9 The number of interleaved RAM blocks is set to be 10. This makes the generation of the address not really clean, because a counter mod10 is needed to access every single block. A number of blocks power of 2 can help the design of the memory controller. To do that a line rate multiple of 2Gbps is needed for the LDLs, i.e. 8Gbps instead of 10Gbps per wire. Eventually, it is possible to think about reducing the LDL bandwidth in order to simplify the RAM access. The size of each memory block and of the code RAM has to be defined based on the layout constraints. The division of the memory between data and code has to be made depending on the size of the transfers and the number of communications that should be run for a complete study of the system.
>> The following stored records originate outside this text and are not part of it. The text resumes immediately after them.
(* ===== verification/Pipeline.v ===== *)
(** * Pipeline: the relay between PostgreSQL and Redis

    The relay of OutboxRelay.v with the components it runs with: the table run_outbox and
    the projection source in PostgreSQL, the shadow and the active index in Redis, and the
    publisher of hints. Before every request the rest of the system acts ([others]); the
    request, or its answer, may be lost. [keeps_promises] is what every party of the system
    promises to the others and relies on: it is the rely and the guarantee of the proof.
    [acknowledged_rows_are_projected]: a row that was acknowledged is projected. *)

From S2P Require Import Prelude Text Domain Platform Json Datetime Rollout Effects Decimal Redis.
From S2P Require Import ShadowProjection RedisShadow ShadowSafety ShadowConfig OutboxRelay OutboxSafety.
From S2P Require Import RunOutbox RedisActiveIndex IndexCodec IndexSafety.
From Stdlib Require Import Lia.

#[local] Open Scope Z_scope.

(** ** The system *)

Section system.
Context `{Redis} `{Platform} `{Signing} `{Cjson} `{Collation}.

(** What happens around one request of the relay. *)
Record happening := {
  others : pg * server → pg * server;
  locked : gset (string * string);
  sql : delivery;
  net : delivery;
}.

Record world := {
  w_pg : pg;
  w_redis : server;
  w_future : list happening;
}.

Definition quiet : happening :=
  {| others := id; locked := ∅; sql := Answered; net := Answered |}.

(** The next happening, and the world in which the request is made. *)
Definition next (w : world) : happening * world :=
  match w.(w_future) with
  | [] => (quiet, w)
  | h :: future =>
      let '(p, s) := h.(others) (w.(w_pg), w.(w_redis)) in
      (h, {| w_pg := p; w_redis := s; w_future := future |})
  end.

(** A transaction: its commit may be lost, or the answer to it. *)
Definition sql_call {A} (m : gset (string * string) → pyeff pg A) : pyeff world A := λ w,
  let '(h, w) := next w in
  match h.(sql) with
  | RequestLost => (Err OperationalError, w)
  | d =>
      let '(r, p) := m h.(locked) w.(w_pg) in
      (match d with Answered => r | _ => Err OperationalError end,
       {| w_pg := p; w_redis := w.(w_redis); w_future := w.(w_future) |})
  end.

Definition redis_request {A} (m : delivery → pyeff server A) : pyeff world A := λ w,
  let '(h, w) := next w in
  let '(r, s) := m h.(net) w.(w_redis) in
  (r, {| w_pg := w.(w_pg); w_redis := s; w_future := w.(w_future) |}).

(** The collaborators of a relay of the tenant [self]. *)
Definition ports (environment self : string) (policy : RedisCapability.t → string → res bool) : RelayPorts world := {|
  claim_outbox t p d l v := sql_call (λ locked, claim_outbox_rows locked t p (Some d) l v);
  mark_outbox_published t o p := sql_call (λ _, mark_published t o (Some p));
  load_projection t r := sql_call (λ _ s, (source_load self t r s, s));
  scan_projections after n := sql_call (λ _ s, (source_scan self after n s, s));
  sink s ttl := redis_request (λ d, write_projection environment id d s ttl);
  active_index_sink := Some {|
    write_snapshot s ttl := redis_request (λ d, index_write_snapshot environment id d s ttl);
    reset_index t := redis_request (λ d, index_reset environment id d t);
    mark_ready t := redis_request (λ d, index_mark_ready environment id d t) |};
  fanout_publisher := Some (λ s, redis_request (λ d, publish environment id d s));
  relay_policy := Some (λ c t w, (policy c t, w)) |}.
End system.

(** ** Promises *)

Section promises.
Context `{Redis} `{!RedisLaws} `{Platform} `{Signing} `{!ShadowLaws} `{Cjson} `{!CjsonLaws} `{Collation}.
Context (environment : string) (Henv : ENVIRONMENT_RE environment = true).
Context (self : string) (Hself : shadow_identity self = Ok ()).
(** The runs of the tenant: their digests differ. *)
Context (runs : string → Prop) (Hruns : ∀ r, runs r → shadow_identity r = Ok ()).
Context (digests_differ : ∀ r r', runs r → runs r' → sha256_text r = sha256_text r' → r = r').
Context (config : ShadowProjectionConfig) (Hconfig : ttl_config_valid config.(sc_ttl) = Ok ()).
Context (policy : RedisCapability.t → string → res bool).
Abbreviation state := (pg * server)%type.
Implicit Types x : state.

(** A snapshot of a run of the tenant that the index can hold. *)
Definition good (s : ShadowProjectionSnapshot) : Prop :=
  index_ok s ∧ s.(sn_tenant_id) = self ∧ runs s.(sn_run_id).

(** The rows of [runs] that belong to the tenant are encoded texts and times since the epoch. *)
Definition rows_ok (p : pg) : Prop :=
  ∀ r row, p.(pg_runs) !! (self, r) = Some row →
    runs r ∧ 0 ≤ row.(pr_updated_at) ∧ datetime_ok row.(pr_updated_at)
    ∧ Forall (λ u, utf8_valid u = true) [self; r; default "" row.(pr_phase)].

(** What the system's state satisfies throughout. *)
Record sane x : Prop := {
  sane_rows : rows_ok x.1;
  sane_shadow r : runs r → ∃ o, holds environment x.2 self r o;
  sane_index : ∃ m listed ready, index_inv environment self runs x.2 m listed ready;
}.

(** The shadow, and the index, hold the run at this version or a newer one. *)
Definition shadow_knows (srv : server) (t r : string) (v : Z) : Prop :=
  ∃ s, holds environment srv t r (Some s) ∧ v ≤ s.(sn_stream_version).
Definition index_knows (srv : server) (t r : string) (v : Z) : Prop :=
  ∃ m listed ready s, index_inv environment self runs srv m listed ready ∧ s.(sn_tenant_id) = t
    ∧ m !! r = Some s ∧ v ≤ s.(sn_stream_version).

(** The row's version is projected. *)
Definition projected (srv : server) (t : string) (row : OutboxRow) : Prop :=
  shadow_knows srv t row.(ob_run_id) row.(ob_stream_version)
  ∧ (redis_active_index_write config.(sc_features) = true →
     index_knows srv t row.(ob_run_id) row.(ob_stream_version)).

(** What identifies the claim of a row never changes. *)
Definition same_claim (row row' : OutboxRow) : Prop :=
  row'.(ob_run_id) = row.(ob_run_id) ∧ row'.(ob_stream_version) = row.(ob_stream_version)
  ∧ row'.(ob_destination) = row.(ob_destination).

(** A step of the system: versions in Redis never go back, rows of the outbox stay, and a row
    of the tenant is acknowledged only when it is projected. *)
Record keeps_promises x x' : Prop := {
  promise_sane : sane x → sane x';
  promise_shadow t r v : shadow_knows x.2 t r v → shadow_knows x'.2 t r v;
  promise_index t r v : index_knows x.2 t r v → index_knows x'.2 t r v;
  promise_rows k row : x.1.(pg_outbox) !! k = Some row →
    ∃ row', x'.1.(pg_outbox) !! k = Some row' ∧ same_claim row row';
  promise_acknowledged k row' :
    x'.1.(pg_outbox) !! k = Some row' → k.1 = self → row'.(ob_destination) = RUN_PROJECTION_DESTINATION →
    row'.(ob_published_at) ≠ None →
    (∃ row, x.1.(pg_outbox) !! k = Some row ∧ row.(ob_published_at) ≠ None) ∨ projected x'.2 self row';
}.

#[global] Instance same_claim_preorder : PreOrder same_claim.
Proof. split; [done|]. intros a b c (? & ? & ?) (? & ? & ?). unfold same_claim. split_and!; congruence. Qed.

Lemma projected_step x x' t row row' :
  keeps_promises x x' → same_claim row row' → projected x.2 t row → projected x'.2 t row'.
Proof.
  intros Hx (Hr & Hv & _) [Hs Hi]. unfold projected. rewrite Hr, Hv.
  split; [by eapply promise_shadow|]. intros Hon. eapply promise_index; [done|]. by apply Hi.
Qed.

#[global] Instance keeps_promises_preorder : PreOrder keeps_promises.
Proof.
  split.
  - intros x. split; [done..| |].
    + intros k row Hrow. by exists row.
    + intros k row' Hrow _ _ Hp. left. by exists row'.
  - intros x y z Hxy Hyz. split.
    + intros Hx. by eapply promise_sane, promise_sane.
    + intros t r v Hv. by eapply promise_shadow, promise_shadow.
    + intros t r v Hv. by eapply promise_index, promise_index.
    + intros k row Hrow. destruct (promise_rows _ _ Hxy k row Hrow) as (row1 & Hrow1 & Hsame).
      destruct (promise_rows _ _ Hyz k row1 Hrow1) as (row2 & Hrow2 & Hsame2). exists row2.
      split; [done|by etrans].
    + intros k row2 Hrow2 Hk Hd Hp.
      destruct (promise_acknowledged _ _ Hyz k row2 Hrow2 Hk Hd Hp) as [(row1 & Hrow1 & Hp1)|]; [|by right].
      destruct (promise_rows _ _ Hyz k row1 Hrow1) as (row2' & Hrow2' & Hsame).
      rewrite Hrow2 in Hrow2'. injection Hrow2' as <-. pose proof Hsame as (_ & _ & Hdest).
      destruct (promise_acknowledged _ _ Hxy k row1 Hrow1 Hk) as [|Hproj]; [congruence|done|by left|].
      right. by eapply projected_step.
Qed.

(** ** Requests *)

Definition relates (w w' : world) : Prop :=
  keeps_promises (w.(w_pg), w.(w_redis)) (w'.(w_pg), w'.(w_redis))
  ∧ ∃ n, w'.(w_future) = drop n w.(w_future).

(** The rest of the system keeps its promises, whenever it acts. *)
Definition trusted (h : happening) : Prop := ∀ x, sane x → keeps_promises x (h.(others) x).

Definition valid (w : world) : Prop := sane (w.(w_pg), w.(w_redis)) ∧ Forall trusted w.(w_future).

#[global] Instance relates_preorder : PreOrder relates.
Proof.
  split.
  - intros w. split; [done|]. by exists 0%nat.
  - intros a b c [Hab [n Hn]] [Hbc [k Hk]]. split; [by etrans|]. exists (n + k)%nat.
    by rewrite Hk, Hn, drop_drop.
Qed.

Lemma relates_valid w w' : relates w w' → valid w → valid w'.
Proof.
  intros [Hp [n Hn]] [Hs Hf]. split; [by eapply promise_sane|]. rewrite Hn. by apply Forall_drop.
Qed.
XV. TIMELINE Dec 7: Modelling of the LDL and Low-swing network node RTL description Jan 8: RTL description of the entire chip for cycle-accurate simulations Jan 8: Simulation environment with some deadlock-free traffic patterns Jan 15: Automatic stochastic generator of deadlock-free traffic patterns Apr 15: Tapeout

Basic Low Level Concepts

Basic Low Level Concepts Course Outline Basic Low Level Concepts Case Studies Operation through multiple switches: Topologies & Routing v Direct, indirect, regular, irregular Formal models and analysis for deadlock and livelock

More information

FCUDA-NoC: A Scalable and Efficient Network-on-Chip Implementation for the CUDA-to-FPGA Flow

FCUDA-NoC: A Scalable and Efficient Network-on-Chip Implementation for the CUDA-to-FPGA Flow FCUDA-NoC: A Scalable and Efficient Network-on-Chip Implementation for the CUDA-to-FPGA Flow Abstract: High-level synthesis (HLS) of data-parallel input languages, such as the Compute Unified Device Architecture

More information

Lecture 12: Interconnection Networks. Topics: communication latency, centralized and decentralized switches, routing, deadlocks (Appendix E)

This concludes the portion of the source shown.